*** Begin section ***

Definition adjusted_price (a : ExecutionAdjustments) (price : float) : float :=
  fmul price (fadd (of_Z 1) (fdiv_ieee (fadd (slippage_bps a) (spread_bps a)) (of_Z 10000))).

(** * Bounds *)

Lemma clamp_unit_bounds x : fleb fzero (clamp_unit x) = true ∧ fleb (clamp_unit x) (of_Z 1) = true.
Proof.
  unfold clamp_unit, fmax, fmin. destruct (fltb x (of_Z 1)) eqn:E1.
  - destruct (fltb fzero x) eqn:E2; split; try done; by apply fltb_fleb_weak.
  - by destruct (fltb fzero (of_Z 1)) eqn:E2.
Qed.

(** Whatever the scores, weights and penalties are, the conviction of a pulse is
    between 0 and 1, its status names the range it is in, and the hint to reduce is
    set exactly below the active range. *)
Theorem pulse_is_classified `{Env} i s : ∃ p s', refresh i s = (Ok p, s') ∧
  fleb fzero (conviction p) = true ∧ fleb (conviction p) (of_Z 1) = true ∧
  pulse_status p = status_of (conviction p) ∧ reduce_only_hint p = negb (String.eqb (pulse_status p) "active") ∧
  regime p = normalize_regime (in_regime i) ∧ last_regime s' = Some (regime p) ∧ size_band p = size_band_of i (profile s) (conviction p).
Proof.
  unfold refresh. rewrite bind_run. cbn [get]. rewrite bind_run. unfold fresh_uuid at 1. cbv beta iota zeta. rewrite bind_run. cbn [modify].
  set (c := conviction_score _ _ _ _). set (p := Pulse _ _ _ _ _ _ _ _ _ _ _ _). rewrite bind_run. match goal with |- context [pulse_audit p ?t] => set (s1 := t) end.
  assert (∃ s2, pulse_audit p s1 = (Ok tt, s2) ∧ last_regime s2 = last_regime s1) as (s2 & -> & Hl).
  { unfold pulse_audit, resolve_audit_path. rewrite bind_run. cbn [gets]. rewrite bind_run. by destruct (audit_path s1); eexists. }
  pose proof (clamp_unit_bounds (fsub (fsub (fadd (fadd (fmul (weight "momentum" (weights s)) (clamp_unit (momentum_score i)))
    (fmul (weight "mean_reversion" (weights s)) (clamp_unit (mean_reversion_score i)))) (fmul (weight "macro" (weights s)) (clamp_unit (macro_score i))))
    (fmul (fmax fzero (spread_cooldown_factor i)) (spread_penalty_weight s))) (fmul (fmax fzero (latency_minutes i)) (latency_penalty_per_min s)))) as [H0 H1].
  exists p, s2. split; [done|]. split; [exact H0|]. split; [exact H1|]. split; [done|]. split; [|split; [done|by rewrite Hl]].
  change (fltb c (of_dec 25 (-2)) = negb (String.eqb (status_of c) "active")). unfold status_of. destruct (fltb c (of_dec 15 (-2))) eqn:Ea; [|by destruct (fltb c (of_dec 25 (-2)))].
  exact (fleb_fltb_trans c (of_dec 15 (-2)) (of_dec 25 (-2)) (fltb_fleb_weak _ _ Ea) eq_refl).
Qed.

(** The ladder factor is one or the factor of a rule that applies, and no rule that
    applies has a larger one. *)
Theorem ladder_factor_is_best rules t : Forall (λ r, is_nan (size_factor r) = false) rules →
  (ladder_factor rules t = of_Z 1 ∨ ∃ r, r ∈ rules ∧ applies t r = true ∧ ladder_factor rules t = size_factor r) ∧
  fleb (of_Z 1) (ladder_factor rules t) = true ∧
  ∀ r, r ∈ rules → applies t r = true → fleb (size_factor r) (ladder_factor rules t) = true.
Proof.
  intros Hr. unfold ladder_factor.
  assert (∀ f, is_nan f = false → let g := fold_left (λ f r, if applies t r then fmax f (size_factor r) else f) rules f in
    (g = f ∨ ∃ r, r ∈ rules ∧ applies t r = true ∧ g = size_factor r) ∧ fleb f g = true ∧
    ∀ r, r ∈ rules → applies t r = true → fleb (size_factor r) g = true) as Hg; [|by apply Hg].
  induction Hr as [|r rules Hn Hr IH]; intros f Hf; cbn [fold_left].
  { split; [by left|]. split; [by apply fleb_refl|]. by intros ? ?%not_elem_of_nil. }
  destruct (applies t r) eqn:Ea.
  - assert (is_nan (fmax f (size_factor r)) = false) as Hm by (unfold fmax; by destruct (fltb _ _)).
    destruct (IH _ Hm) as (H1 & H2 & H3). pose proof (fmax_ge_l f (size_factor r) Hf) as Hl. pose proof (fmax_ge_r f (size_factor r) Hf Hn) as Hr'.
    split; [|split].
    + destruct H1 as [-> |(r' & ? & ? & ->)]; [|right; exists r'; split_and!; [by right|done..]]. unfold fmax. destruct (fltb f (size_factor r)); [|by left].
      right. exists r. split_and!; [left|done..].
    + exact (fleb_trans _ (fmax f (size_factor r)) _ Hl H2).
    + intros r' [-> |Hin]%elem_of_cons Ha; [exact (fleb_trans _ (fmax f (size_factor r)) _ Hr' H2)|by apply H3].
  - destruct (IH f Hf) as (H1 & H2 & H3). split; [|split; [done|]].
    + destruct H1 as [-> |(r' & ? & ? & ->)]; [by left|right; exists r'; split_and!; [by right|done..]].
    + intros r' [-> |Hin]%elem_of_cons Ha; [congruence|by apply H3].
Qed.
(* ===== verification/SessionBreakout.v ===== *)
(** The two plugins that follow a session bar by bar: the opening range breakout with
    a VWAP retest of [src/strategies/us_orb_vwap_retest.py] and the compression
    breakout of [src/strategies/asia_compression_expansion_breakout.py].  Each keeps a
    state per symbol and session; the helpers the two files share verbatim are
    defined once.  An instant is its number of microseconds since the epoch. *)

From S2P Require Import Prelude PyFloat PyVal PyEnv Calendar Strategy.

Local Open Scope Z_scope.
Local Open Scope py_scope.

(** * Coercions *)

Definition latest_value (f : feature) : pyval := match f with Scalar v => v | Series l => default VNone (last l) end.

Definition coerce_int (v : pyval) (dflt : Z) : Z := match v with VNone => dflt | _ => default dflt (ok_or_none (py_int v)) end.

Definition normalize_token (v : pyval) : string := match v with VNone => "" | _ => lower (strip (py_str v)) end.

(** Only the number before the unit can fail. *)
Definition timeframe_to_minutes (token : string) : res Z :=
  let t := lower (strip token) in
  let prefix := String.substring 0 (String.length t - 1) t in
  let units k := match parse_int prefix with Some n => Ok (Z.max 1 n * k) | None => Raise (ValueError "invalid literal for int()") end in
  if ends_with "m" t then units 1 else if ends_with "h" t then units 60 else if ends_with "d" t then units 1440 else Ok 5.

Definition parse_hhmm (v : pyval) (default_hour : Z) : Z * Z :=
  match v with
  | VStr s =>
      let token := strip s in
      match split_once ":" token with
      | Some (l, r) =>
          match parse_int l, parse_int r with
          | Some h, Some m => if hour_of_day h && in_range 0 m 59 then (h, m) else (default_hour, 0)
          | _, _ => (default_hour, 0)
          end
      | None => match parse_int token with Some h => if hour_of_day h then (h, 0) else (default_hour, 0) | None => (default_hour, 0) end
      end
  | _ => (default_hour, 0)
  end.

Definition parse_range (v : pyval) (dflt : Z * Z) : Z * Z :=
  match v with
  | VStr s =>
      match split_once "-" s with
      | Some (l, r) =>
          match parse_int l, parse_int r with
          | Some a, Some b => if hour_of_day a && hour_of_day b then (a, b) else dflt
          | _, _ => dflt
          end
      | None => dflt
      end
  | _ => dflt
  end.

Definition in_session (ts : datetime) (r : Z * Z) : bool := hour_between r.1 r.2 (dt_hour ts).

Definition allowed_token_set (v : pyval) : list string :=
  let items := match v with
    | VNone => []
    | VStr s => map strip (split_all "," s)
    | VList l => map (strip ∘ py_str) l
    | v => [strip (py_str v)]
    end in
  map lower (List.filter (λ t, truthy t) items).

(** A set that is empty falls back to the default. *)
Definition tokens_or (v : pyval) (dflt : list string) : list string := let l := allowed_token_set v in if truthy l then l else dflt.

(** [value.strip().lower()] of a text that is not blank *)
Definition token_text (v : pyval) : option string := match v with VStr s => if truthy (strip s) then Some (lower (strip s)) else None | _ => None end.

Definition kill_switch_state (gate : pyval) : string :=
  let risk := getattr gate "risk" in
  match token_text (getattr risk "kill_switch_recommendation") with
  | Some t => t
  | None => if truthy (getattr risk "reduce_only") then "soft_stop" else "normal"
  end.

Definition board_mode (gate config : pyval) : string :=
  match token_text (getattr gate "board_mode"), token_text (getattr config "board_mode") with
  | Some t, _ | None, Some t => t
  | None, None =>
      match token_text (getattr (getattr gate "market") "profit_readiness_status") with
      | Some t => if str_in t ["guarded"; "halted"] then t else "normal"
      | None => "normal"
      end
  end.

Definition bounded (v : pyval) (dflt : float) : res float := x ← coerce_float_or v dflt; Ok (fmax fzero x).

(** [entry.get(key, filters.get(key))] *)
Definition either_param (key : string) (entry filters : dict) : pyval := dget_or key (dget key filters) entry.

(** * Sessions *)

Definition date_of (d : datetime) : Z := days_from_civil (dt_year d) (dt_month d) (dt_day d).
Definition day_us : Z := 86400000000.

(** A session that crosses midnight belongs to the day it started on. *)
Definition session_date (ts : datetime) (hm : Z * Z) (wraps : bool) : res Z :=
  if negb wraps then Ok (date_of ts)
  else if (hm.1 <? dt_hour ts) || ((dt_hour ts =? hm.1) && (hm.2 <=? dt_minute ts)) then Ok (date_of ts)
  else d ← dt_add ts (- day_us); Ok (date_of d).

Definition plus_minutes (us m : Z) : res Z :=
  let t := us + minutes_us m in if in_range min_us t max_us then Ok t else Raise (OverflowError "date value out of range").

Section states.
Context {T : Type} (state_date : T → Z) (state_start : T → Z) (fresh : Z → Z → Z → T).

Definition start_ltb (a b : string * T) : bool := state_start a.2 <? state_start b.2.

(** Beyond 64 symbols the states of the oldest sessions are dropped. *)
Definition keep_recent (l : list (string * T)) : list (string * T) :=
  if (64 <? length l)%nat then
    let stale := take (length l - 64) (isort start_ltb l) in
    List.filter (λ kv : string * T, negb (str_in kv.1 stale.*1)) l
  else l.

(** The state of the session [ts] is in, made anew at its first bar; [None] before the session starts. *)
Definition resolve_state (l : list (string * T)) (symbol : string) (ts : datetime) (hm : Z * Z) (wraps : bool) (minutes : Z)
    : res (option T * list (string * T)) :=
  date ← session_date ts hm wraps;
  let start := date * day_us + minutes_us (hm.1 * 60 + hm.2) in
  if utc_us ts <? start then Ok (None, l)
  else
    end_ ← plus_minutes start minutes;
    let anew := let st := fresh date start end_ in Ok (Some st, keep_recent (dset symbol st l)) in
    match dlookup symbol l with
    | Some st => if state_date st =? date then Ok (Some st, l) else anew
    | None => anew
    end.

(** The object of a symbol after it was changed: a dropped one is no longer in the table. *)
Definition put_state (symbol : string) (st : T) (l : list (string * T)) : list (string * T) :=
  if dmem symbol l then dset symbol st l else l.

(** One symbol of an evaluation, on the table of states: nothing before the session,
    beyond the quota, or without a bar to look at; else the step of the state. *)
Definition follow {B Sig} (emitted : T → Z) (quota : Z) (hm : Z * Z) (wraps : bool) (minutes : Z) (ts : datetime) (read : string → option B)
    (step : string → B → T → T * res (option Sig)) (symbol : string) : M (list (string * T)) (option Sig) :=
  l ← get;
  '(st, l) ← lift (resolve_state l symbol ts hm wraps minutes);
  _ ← modify (λ _, l);
  match st with
  | None => mret None
  | Some st =>
      if quota <=? emitted st then mret None
      else match read symbol with
      | None => mret None
      | Some b =>
          let r := step symbol b st in
          _ ← modify (put_state symbol r.1);
          lift r.2
      end
  end.
End states.

(** * Bars *)

Record bar := Bar { b_open : float; b_high : float; b_low : float; b_close : float; b_volume : float; b_atr : float; b_tag : string; b_trend : float }.

Section reading.
Variables (f : FeatureContext) (symbol : string).

Definition value (key timeframe : string) : res float := v ← lookup f symbol key timeframe; coerce_float_or (latest_value v) fzero.

(** [None] when a lookup or a conversion raised; the trend only where the plugin reads it. *)
Definition read_bar (with_trend : bool) : option bar := ok_or_none (
  o ← value "open_5m" "5m"; h ← value "high_5m" "5m"; l ← value "low_5m" "5m"; c ← value "close_5m" "5m";
  v ← value "volume_5m" "5m"; a ← value "atr_14_1h" "1h"; tag ← lookup f symbol "session_tag_5m" "5m";
  t ← (if with_trend then value "regime_trend_1h" "1h" else Ok fzero);
  Ok (Bar o h l c (fmax fzero v) a (normalize_token (latest_value tag)) t)).
End reading.

Definition priced (b : bar) : bool := negb (fleb (b_high b) fzero || fleb (b_low b) fzero || fleb (b_close b) fzero).

Definition extend_high (o : option float) (x : float) : float := match o with None => x | Some y => fmax y x end.
Definition extend_low (o : option float) (x : float) : float := match o with None => x | Some y => fmin y x end.

(** The range is too narrow for the cost, where a ratio is configured. *)
Definition too_costly (ratio cost width : float) : bool :=
  fgeb ratio fzero && (if fgtb width fzero then fgtb (fdiv_ieee cost width) ratio else fleb width fzero).

Definition quality_of (distance cost : float) : float := fmax (of_dec 1 (-1)) (fdiv_ieee distance (fmax cost (of_dec 1 (-6)))).

(** * Opening range, breakout, retest *)

Record OrbVwapRetestSignal := OrbSignal {
  os_strategy_id : string; os_symbol : string; os_direction : string; os_confidence : float; os_rationale : string; os_score : float; os_quality : float;
  os_high : float; os_low : float; os_width : float; os_vwap : float; os_distance : float; os_cost : float }.

Record OrbState := Orb {
  orb_date : Z; orb_start : Z; orb_end : Z; orb_bars : Z; orb_high : option float; orb_low : option float; vwap_pv : float; vwap_volume : float;
  breakout_direction : option string; breakout_level : option float; breakout_price : option float; breakout_at : option Z;
  retest_deadline : option Z; signals_emitted : Z }.

Definition orb_fresh (date start end_ : Z) : OrbState := Orb date start end_ 0 None None fzero fzero None None None None None 0.

Definition set_range (bars : Z) (h l : option float) (s : OrbState) : OrbState :=
  Orb (orb_date s) (orb_start s) (orb_end s) bars h l (vwap_pv s) (vwap_volume s) (breakout_direction s) (breakout_level s) (breakout_price s)
    (breakout_at s) (retest_deadline s) (signals_emitted s).
Definition set_vwap (pv volume : float) (s : OrbState) : OrbState :=
  Orb (orb_date s) (orb_start s) (orb_end s) (orb_bars s) (orb_high s) (orb_low s) pv volume (breakout_direction s) (breakout_level s)
    (breakout_price s) (breakout_at s) (retest_deadline s) (signals_emitted s).
Definition set_breakout (dir : option string) (lvl price : option float) (at_ deadline : option Z) (s : OrbState) : OrbState :=
  Orb (orb_date s) (orb_start s) (orb_end s) (orb_bars s) (orb_high s) (orb_low s) (vwap_pv s) (vwap_volume s) dir lvl price at_ deadline
    (signals_emitted s).
Definition reset_breakout : OrbState → OrbState := set_breakout None None None None None.
Definition count_signal (s : OrbState) : OrbState :=
  Orb (orb_date s) (orb_start s) (orb_end s) (orb_bars s) (orb_high s) (orb_low s) (vwap_pv s) (vwap_volume s) (breakout_direction s)
    (breakout_level s) (breakout_price s) (breakout_at s) (retest_deadline s) (signals_emitted s + 1).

*** End section ***

> TASK: Only the lines above starting at the one containing "Definition kill_switch_state (gate" and ending at the one containing "None, None =>", both included, are to be returned, exactly as they read.

> SOLUTION TO THIS TASK:
Definition kill_switch_state (gate : pyval) : string :=
  let risk := getattr gate "risk" in
  match token_text (getattr risk "kill_switch_recommendation") with
  | Some t => t
  | None => if truthy (getattr risk "reduce_only") then "soft_stop" else "normal"
  end.

Definition board_mode (gate config : pyval) : string :=
  match token_text (getattr gate "board_mode"), token_text (getattr config "board_mode") with
  | Some t, _ | None, Some t => t
  | None, None =>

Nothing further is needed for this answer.